### Dataset entries
□ □ □

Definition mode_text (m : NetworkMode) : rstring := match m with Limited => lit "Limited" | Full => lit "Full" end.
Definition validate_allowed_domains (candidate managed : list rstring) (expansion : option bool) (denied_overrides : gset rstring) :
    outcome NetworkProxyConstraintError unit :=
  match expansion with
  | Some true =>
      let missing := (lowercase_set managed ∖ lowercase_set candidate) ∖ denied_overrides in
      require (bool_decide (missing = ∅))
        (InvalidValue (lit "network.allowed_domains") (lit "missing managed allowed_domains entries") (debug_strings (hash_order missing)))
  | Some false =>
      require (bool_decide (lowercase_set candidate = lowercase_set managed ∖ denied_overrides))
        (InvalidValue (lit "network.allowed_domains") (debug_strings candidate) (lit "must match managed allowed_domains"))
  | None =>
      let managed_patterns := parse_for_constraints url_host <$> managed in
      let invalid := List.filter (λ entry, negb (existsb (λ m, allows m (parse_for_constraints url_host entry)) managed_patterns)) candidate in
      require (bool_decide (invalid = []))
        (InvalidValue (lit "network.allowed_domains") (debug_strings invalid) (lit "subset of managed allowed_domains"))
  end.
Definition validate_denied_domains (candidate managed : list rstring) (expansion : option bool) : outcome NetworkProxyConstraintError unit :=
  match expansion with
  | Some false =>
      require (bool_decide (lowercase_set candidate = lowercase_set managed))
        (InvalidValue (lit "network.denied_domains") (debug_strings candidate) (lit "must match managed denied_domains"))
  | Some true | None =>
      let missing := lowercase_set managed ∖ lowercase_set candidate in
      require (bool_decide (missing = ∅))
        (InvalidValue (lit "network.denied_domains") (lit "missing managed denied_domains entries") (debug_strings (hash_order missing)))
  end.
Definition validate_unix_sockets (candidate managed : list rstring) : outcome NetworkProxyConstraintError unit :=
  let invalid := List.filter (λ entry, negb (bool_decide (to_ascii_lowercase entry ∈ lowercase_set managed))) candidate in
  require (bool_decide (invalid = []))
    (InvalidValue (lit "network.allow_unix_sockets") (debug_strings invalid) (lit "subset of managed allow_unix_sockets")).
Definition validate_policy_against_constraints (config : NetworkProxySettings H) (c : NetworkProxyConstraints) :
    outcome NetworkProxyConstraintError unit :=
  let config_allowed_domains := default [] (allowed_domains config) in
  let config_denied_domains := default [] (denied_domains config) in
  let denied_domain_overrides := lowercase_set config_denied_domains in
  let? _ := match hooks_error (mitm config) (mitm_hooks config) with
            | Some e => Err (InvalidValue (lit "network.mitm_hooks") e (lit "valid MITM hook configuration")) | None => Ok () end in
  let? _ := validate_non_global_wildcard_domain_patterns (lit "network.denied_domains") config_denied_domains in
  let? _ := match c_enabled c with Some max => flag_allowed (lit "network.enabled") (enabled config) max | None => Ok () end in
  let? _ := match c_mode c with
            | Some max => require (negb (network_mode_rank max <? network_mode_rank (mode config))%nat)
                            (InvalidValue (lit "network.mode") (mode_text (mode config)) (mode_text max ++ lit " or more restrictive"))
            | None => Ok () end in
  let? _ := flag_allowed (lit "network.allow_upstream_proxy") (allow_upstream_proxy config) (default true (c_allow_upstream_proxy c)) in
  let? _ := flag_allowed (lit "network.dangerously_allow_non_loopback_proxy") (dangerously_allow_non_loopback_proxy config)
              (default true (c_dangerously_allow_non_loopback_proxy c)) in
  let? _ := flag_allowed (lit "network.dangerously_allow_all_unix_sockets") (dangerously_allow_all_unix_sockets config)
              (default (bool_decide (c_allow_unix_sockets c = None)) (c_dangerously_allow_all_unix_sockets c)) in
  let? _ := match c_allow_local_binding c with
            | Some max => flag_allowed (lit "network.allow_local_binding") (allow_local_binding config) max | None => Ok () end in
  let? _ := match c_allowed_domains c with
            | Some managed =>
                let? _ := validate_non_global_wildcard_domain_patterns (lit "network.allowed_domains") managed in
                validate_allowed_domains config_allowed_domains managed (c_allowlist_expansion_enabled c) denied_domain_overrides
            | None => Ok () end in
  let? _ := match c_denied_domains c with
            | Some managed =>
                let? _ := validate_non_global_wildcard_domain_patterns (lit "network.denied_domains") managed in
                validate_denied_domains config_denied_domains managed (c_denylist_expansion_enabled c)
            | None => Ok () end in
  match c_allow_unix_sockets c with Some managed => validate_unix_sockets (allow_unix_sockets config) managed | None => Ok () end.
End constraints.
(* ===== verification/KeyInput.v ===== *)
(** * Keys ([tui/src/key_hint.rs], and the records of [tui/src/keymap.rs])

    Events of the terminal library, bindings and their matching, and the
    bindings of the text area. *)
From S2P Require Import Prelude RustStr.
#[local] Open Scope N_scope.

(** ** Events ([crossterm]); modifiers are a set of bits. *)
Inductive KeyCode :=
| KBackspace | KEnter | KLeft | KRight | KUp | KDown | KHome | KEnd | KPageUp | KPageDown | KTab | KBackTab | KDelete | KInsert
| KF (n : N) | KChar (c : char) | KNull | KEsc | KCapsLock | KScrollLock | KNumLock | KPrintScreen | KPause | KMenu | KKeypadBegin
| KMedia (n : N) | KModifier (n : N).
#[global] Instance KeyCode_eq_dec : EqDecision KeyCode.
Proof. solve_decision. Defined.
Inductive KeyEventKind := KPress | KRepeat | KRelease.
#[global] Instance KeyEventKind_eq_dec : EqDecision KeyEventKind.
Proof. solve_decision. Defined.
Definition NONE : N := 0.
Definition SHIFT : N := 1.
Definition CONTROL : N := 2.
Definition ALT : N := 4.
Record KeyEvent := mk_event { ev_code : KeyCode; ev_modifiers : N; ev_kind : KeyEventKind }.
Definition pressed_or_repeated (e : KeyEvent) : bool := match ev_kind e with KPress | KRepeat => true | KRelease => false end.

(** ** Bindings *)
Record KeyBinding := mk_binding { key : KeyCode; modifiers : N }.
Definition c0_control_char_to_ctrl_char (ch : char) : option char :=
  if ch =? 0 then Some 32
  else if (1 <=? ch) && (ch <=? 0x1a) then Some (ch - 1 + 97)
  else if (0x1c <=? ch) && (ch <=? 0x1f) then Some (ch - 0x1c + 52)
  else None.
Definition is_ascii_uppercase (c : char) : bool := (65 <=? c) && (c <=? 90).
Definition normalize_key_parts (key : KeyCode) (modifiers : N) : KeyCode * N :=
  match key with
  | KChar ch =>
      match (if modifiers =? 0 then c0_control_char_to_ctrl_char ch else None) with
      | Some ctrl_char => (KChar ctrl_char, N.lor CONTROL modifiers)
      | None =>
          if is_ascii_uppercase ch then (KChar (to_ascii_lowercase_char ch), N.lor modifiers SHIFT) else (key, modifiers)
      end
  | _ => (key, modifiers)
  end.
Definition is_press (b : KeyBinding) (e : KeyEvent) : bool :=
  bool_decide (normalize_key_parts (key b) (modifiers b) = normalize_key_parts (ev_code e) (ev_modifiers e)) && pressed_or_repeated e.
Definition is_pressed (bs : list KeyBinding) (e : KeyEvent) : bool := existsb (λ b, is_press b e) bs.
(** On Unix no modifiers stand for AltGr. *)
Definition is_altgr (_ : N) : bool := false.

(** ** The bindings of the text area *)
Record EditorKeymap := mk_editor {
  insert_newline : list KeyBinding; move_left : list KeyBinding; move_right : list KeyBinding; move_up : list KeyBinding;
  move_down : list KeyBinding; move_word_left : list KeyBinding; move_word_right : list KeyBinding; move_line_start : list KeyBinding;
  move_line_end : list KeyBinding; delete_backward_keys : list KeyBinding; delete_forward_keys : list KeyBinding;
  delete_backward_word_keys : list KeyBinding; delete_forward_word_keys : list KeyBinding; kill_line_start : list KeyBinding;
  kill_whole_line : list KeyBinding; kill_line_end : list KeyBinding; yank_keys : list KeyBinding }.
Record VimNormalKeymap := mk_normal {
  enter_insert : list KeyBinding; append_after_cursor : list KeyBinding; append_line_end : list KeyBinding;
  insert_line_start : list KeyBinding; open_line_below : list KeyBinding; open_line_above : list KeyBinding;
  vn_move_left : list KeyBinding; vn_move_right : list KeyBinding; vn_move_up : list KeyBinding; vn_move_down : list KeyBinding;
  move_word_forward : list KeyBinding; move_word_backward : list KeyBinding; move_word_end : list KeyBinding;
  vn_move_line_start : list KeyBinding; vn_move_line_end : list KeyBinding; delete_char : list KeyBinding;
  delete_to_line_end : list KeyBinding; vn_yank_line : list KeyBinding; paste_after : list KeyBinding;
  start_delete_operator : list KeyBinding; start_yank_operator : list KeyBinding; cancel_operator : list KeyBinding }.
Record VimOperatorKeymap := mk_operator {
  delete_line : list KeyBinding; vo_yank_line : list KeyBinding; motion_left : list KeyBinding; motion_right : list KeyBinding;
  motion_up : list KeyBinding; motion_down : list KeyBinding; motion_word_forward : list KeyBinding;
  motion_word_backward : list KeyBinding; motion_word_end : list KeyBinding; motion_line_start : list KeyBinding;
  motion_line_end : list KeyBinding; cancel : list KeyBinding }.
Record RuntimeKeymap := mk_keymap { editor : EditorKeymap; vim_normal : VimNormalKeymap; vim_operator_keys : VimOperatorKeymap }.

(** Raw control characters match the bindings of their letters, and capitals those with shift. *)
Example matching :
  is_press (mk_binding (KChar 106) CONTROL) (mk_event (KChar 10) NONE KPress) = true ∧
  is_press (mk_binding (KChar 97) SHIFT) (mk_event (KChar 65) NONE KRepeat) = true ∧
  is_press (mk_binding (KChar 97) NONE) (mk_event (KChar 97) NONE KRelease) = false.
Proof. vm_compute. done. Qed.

□ □ □

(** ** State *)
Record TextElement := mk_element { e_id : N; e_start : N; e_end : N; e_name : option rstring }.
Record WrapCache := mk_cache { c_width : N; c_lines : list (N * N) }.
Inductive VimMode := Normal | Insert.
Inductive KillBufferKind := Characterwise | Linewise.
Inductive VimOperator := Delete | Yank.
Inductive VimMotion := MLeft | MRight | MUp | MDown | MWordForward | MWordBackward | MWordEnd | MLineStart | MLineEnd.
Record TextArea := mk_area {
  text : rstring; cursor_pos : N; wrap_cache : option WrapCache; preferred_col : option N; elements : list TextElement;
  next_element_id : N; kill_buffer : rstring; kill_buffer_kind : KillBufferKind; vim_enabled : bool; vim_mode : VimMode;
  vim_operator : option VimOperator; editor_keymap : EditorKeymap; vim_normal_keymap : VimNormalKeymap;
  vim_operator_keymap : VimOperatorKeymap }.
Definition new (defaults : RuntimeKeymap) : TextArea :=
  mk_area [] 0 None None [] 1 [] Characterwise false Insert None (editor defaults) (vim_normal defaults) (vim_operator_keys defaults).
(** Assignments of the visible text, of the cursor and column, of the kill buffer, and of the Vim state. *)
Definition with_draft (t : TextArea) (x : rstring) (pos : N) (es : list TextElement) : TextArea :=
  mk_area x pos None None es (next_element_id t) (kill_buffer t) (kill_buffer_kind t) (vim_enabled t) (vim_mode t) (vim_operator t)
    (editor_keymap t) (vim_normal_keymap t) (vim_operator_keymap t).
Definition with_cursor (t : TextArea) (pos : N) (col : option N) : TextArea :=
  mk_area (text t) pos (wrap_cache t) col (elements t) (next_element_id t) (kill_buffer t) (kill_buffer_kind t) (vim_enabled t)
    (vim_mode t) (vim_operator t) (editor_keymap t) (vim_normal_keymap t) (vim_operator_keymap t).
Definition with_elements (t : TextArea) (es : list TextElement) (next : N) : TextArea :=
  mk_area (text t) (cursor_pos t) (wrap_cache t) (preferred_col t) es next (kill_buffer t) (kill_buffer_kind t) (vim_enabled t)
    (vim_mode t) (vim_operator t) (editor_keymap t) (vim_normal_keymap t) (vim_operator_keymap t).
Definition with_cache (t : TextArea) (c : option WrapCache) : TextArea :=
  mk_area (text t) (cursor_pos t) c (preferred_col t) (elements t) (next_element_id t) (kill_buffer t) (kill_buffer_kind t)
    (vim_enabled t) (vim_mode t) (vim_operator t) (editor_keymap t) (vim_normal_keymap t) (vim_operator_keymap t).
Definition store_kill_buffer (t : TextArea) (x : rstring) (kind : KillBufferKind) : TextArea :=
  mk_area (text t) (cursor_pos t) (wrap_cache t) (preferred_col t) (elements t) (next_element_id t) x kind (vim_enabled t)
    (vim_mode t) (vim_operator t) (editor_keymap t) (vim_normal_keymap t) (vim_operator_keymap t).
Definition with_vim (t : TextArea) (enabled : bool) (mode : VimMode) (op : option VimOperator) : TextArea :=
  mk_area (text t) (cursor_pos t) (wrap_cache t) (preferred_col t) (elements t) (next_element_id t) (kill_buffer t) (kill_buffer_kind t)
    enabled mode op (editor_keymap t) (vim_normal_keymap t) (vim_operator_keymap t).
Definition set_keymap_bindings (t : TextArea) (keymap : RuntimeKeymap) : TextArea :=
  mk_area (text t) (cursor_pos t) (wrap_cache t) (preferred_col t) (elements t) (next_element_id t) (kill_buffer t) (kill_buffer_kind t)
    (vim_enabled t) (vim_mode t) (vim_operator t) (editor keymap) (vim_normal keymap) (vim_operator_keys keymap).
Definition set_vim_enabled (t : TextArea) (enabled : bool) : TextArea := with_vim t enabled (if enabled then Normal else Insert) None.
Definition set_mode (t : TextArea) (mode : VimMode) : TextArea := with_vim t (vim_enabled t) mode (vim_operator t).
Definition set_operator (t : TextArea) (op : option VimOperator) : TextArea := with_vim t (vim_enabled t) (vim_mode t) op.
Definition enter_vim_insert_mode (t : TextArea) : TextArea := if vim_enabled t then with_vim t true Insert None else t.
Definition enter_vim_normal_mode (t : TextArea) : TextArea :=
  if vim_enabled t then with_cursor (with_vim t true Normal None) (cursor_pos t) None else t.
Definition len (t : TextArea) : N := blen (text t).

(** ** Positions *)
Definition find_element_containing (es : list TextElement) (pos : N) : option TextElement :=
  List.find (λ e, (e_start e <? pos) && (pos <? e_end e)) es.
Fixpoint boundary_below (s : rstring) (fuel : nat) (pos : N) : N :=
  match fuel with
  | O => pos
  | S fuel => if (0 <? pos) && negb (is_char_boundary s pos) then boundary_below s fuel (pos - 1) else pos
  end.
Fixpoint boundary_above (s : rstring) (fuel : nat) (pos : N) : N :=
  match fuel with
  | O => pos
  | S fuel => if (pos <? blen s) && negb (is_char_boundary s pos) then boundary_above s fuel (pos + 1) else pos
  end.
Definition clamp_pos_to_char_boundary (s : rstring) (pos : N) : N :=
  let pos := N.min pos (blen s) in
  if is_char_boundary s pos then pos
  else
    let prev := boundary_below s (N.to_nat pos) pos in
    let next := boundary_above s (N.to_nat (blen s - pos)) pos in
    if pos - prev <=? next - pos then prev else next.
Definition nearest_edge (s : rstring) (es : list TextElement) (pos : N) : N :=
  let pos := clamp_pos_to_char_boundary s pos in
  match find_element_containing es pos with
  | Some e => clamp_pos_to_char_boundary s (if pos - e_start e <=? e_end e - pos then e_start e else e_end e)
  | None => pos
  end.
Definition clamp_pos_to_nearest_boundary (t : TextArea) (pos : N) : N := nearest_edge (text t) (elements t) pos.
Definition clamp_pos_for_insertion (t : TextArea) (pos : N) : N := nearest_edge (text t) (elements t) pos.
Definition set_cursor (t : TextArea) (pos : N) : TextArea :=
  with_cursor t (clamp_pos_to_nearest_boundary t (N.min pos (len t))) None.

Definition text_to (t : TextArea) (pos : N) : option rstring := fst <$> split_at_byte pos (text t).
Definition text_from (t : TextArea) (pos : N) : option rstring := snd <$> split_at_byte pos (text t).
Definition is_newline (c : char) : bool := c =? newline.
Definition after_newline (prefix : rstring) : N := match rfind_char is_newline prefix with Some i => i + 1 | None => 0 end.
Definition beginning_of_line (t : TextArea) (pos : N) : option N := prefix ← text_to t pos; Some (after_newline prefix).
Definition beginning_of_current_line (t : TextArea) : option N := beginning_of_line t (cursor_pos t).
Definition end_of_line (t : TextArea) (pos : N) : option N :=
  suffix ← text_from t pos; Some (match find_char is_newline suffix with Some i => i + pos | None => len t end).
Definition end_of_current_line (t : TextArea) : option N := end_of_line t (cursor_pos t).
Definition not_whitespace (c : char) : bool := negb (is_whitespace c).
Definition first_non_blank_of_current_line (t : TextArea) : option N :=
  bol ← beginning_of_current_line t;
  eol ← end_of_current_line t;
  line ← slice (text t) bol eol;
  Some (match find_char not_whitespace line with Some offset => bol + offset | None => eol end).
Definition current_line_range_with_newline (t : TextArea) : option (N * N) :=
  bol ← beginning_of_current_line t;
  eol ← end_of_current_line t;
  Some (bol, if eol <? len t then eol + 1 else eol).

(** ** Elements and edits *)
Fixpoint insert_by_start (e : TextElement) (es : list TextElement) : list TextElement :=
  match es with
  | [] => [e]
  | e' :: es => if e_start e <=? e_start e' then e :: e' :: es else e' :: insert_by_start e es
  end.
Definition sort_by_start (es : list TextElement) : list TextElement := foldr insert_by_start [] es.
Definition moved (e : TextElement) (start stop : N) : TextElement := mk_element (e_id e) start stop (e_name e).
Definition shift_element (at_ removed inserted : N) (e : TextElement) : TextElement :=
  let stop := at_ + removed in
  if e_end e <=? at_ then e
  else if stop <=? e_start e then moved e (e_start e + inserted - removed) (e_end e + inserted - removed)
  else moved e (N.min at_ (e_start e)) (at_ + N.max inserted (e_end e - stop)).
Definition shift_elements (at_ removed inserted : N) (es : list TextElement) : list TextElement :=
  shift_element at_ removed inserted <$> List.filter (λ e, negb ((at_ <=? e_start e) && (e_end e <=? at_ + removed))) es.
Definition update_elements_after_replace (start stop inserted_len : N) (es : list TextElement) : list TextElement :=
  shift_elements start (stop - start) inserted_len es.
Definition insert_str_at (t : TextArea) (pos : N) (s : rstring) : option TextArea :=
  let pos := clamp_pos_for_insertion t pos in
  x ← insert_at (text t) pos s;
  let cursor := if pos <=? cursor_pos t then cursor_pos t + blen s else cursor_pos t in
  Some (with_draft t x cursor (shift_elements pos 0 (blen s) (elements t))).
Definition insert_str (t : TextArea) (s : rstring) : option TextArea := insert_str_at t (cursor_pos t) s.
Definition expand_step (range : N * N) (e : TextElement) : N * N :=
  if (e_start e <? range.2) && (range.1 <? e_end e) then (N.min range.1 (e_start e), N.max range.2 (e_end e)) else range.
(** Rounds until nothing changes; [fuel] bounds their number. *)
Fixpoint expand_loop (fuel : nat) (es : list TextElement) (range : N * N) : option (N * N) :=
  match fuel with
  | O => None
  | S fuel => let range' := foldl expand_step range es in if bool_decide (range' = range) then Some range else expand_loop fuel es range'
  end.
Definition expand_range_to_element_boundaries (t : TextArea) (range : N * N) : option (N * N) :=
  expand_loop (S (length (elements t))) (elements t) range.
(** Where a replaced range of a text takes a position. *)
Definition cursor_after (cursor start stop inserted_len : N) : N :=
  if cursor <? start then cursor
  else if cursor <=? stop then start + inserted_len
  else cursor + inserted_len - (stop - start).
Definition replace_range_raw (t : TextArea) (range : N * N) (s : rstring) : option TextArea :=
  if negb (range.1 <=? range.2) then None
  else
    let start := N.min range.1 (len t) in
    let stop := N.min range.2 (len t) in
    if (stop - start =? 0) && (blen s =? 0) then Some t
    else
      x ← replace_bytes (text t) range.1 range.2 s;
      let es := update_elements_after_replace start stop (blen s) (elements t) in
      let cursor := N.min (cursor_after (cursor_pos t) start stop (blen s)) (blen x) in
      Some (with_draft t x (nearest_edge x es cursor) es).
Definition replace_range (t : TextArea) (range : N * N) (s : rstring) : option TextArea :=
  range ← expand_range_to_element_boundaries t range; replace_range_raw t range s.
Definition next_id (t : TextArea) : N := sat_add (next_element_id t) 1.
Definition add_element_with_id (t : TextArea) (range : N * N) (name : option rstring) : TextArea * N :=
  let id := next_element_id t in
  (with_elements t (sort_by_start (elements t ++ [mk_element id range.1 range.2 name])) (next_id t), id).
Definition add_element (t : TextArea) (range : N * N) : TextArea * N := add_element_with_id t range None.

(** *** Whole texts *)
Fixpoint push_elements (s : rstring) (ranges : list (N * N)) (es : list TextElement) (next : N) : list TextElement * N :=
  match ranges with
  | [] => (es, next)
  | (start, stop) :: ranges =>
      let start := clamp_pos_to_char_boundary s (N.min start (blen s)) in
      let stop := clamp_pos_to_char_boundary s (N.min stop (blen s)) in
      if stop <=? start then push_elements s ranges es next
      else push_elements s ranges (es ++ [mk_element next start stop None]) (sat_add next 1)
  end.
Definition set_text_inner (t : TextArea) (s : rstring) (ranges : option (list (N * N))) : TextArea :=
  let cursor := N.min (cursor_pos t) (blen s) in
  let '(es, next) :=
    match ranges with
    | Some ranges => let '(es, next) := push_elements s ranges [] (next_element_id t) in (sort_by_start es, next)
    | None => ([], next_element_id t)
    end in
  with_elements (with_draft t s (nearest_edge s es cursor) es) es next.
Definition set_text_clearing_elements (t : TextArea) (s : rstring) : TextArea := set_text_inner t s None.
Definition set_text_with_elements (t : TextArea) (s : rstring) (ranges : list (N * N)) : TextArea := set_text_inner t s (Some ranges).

□ □ □

### Your task
Give back exactly the lines above starting at the line where "else e_end e)" appears and ending at the line where "Definition clamp_pos_for_insertion (t" appears, both included, with no other lines.

### Reply
  | Some e => clamp_pos_to_char_boundary s (if pos - e_start e <=? e_end e - pos then e_start e else e_end e)
  | None => pos
  end.
Definition clamp_pos_to_nearest_boundary (t : TextArea) (pos : N) : N := nearest_edge (text t) (elements t) pos.
Definition clamp_pos_for_insertion (t : TextArea) (pos : N) : N := nearest_edge (text t) (elements t) pos.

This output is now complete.